### Task goal
Your task is to gather the lines below that hold the string "probe".
# # #
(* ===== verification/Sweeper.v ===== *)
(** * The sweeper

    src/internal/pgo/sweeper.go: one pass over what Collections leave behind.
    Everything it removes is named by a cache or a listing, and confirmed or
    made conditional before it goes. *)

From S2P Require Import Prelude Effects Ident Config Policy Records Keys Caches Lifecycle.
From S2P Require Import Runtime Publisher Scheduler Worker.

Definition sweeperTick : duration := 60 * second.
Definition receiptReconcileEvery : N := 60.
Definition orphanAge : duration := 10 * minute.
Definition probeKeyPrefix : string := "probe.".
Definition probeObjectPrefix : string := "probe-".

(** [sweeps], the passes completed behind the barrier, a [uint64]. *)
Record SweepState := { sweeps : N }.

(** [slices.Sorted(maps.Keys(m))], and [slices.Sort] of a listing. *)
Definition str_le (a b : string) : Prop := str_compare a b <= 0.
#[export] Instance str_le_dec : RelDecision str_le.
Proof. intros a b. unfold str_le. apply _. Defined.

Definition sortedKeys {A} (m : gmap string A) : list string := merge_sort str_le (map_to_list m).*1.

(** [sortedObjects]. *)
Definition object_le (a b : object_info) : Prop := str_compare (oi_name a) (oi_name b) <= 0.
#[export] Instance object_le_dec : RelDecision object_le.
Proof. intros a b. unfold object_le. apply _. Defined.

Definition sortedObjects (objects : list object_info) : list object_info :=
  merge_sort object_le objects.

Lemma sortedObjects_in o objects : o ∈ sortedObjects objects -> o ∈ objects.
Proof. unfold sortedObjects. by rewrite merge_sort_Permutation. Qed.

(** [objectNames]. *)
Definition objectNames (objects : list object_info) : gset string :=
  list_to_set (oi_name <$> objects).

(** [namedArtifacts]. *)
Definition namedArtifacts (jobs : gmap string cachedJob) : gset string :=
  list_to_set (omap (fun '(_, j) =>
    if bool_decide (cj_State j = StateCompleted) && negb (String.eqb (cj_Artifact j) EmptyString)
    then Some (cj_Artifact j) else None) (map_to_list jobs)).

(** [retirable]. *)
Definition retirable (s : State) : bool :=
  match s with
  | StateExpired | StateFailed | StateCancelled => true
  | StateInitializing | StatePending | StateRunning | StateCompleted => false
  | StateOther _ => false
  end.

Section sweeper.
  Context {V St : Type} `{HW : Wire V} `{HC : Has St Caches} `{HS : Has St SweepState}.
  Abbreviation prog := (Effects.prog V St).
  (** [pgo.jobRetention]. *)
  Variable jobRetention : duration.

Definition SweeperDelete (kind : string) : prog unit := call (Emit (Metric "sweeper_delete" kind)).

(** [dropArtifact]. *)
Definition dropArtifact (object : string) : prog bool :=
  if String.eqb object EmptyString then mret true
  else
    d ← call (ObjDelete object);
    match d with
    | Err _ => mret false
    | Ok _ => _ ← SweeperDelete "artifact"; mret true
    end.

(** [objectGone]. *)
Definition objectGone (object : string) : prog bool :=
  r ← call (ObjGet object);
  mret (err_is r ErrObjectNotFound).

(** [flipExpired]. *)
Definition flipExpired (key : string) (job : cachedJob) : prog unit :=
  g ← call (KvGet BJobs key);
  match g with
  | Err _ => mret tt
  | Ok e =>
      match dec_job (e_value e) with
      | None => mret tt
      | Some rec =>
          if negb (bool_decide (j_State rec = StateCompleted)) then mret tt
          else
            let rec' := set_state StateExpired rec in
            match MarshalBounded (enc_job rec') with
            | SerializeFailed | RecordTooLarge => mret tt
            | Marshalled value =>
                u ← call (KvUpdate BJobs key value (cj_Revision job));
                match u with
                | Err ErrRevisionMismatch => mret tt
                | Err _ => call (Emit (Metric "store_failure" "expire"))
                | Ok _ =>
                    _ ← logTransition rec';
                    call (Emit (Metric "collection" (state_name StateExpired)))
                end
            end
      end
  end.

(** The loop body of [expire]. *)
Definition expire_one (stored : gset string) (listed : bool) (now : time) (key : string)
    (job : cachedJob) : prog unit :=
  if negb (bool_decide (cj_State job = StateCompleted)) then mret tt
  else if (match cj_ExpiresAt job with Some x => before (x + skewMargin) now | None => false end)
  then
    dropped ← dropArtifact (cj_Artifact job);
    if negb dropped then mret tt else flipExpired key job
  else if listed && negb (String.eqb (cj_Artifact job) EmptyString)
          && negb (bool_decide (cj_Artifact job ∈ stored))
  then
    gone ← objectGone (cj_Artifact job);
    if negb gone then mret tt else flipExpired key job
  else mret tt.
# # #
### Answer to the problem
Definition probeKeyPrefix : string := "probe.".
Definition probeObjectPrefix : string := "probe-".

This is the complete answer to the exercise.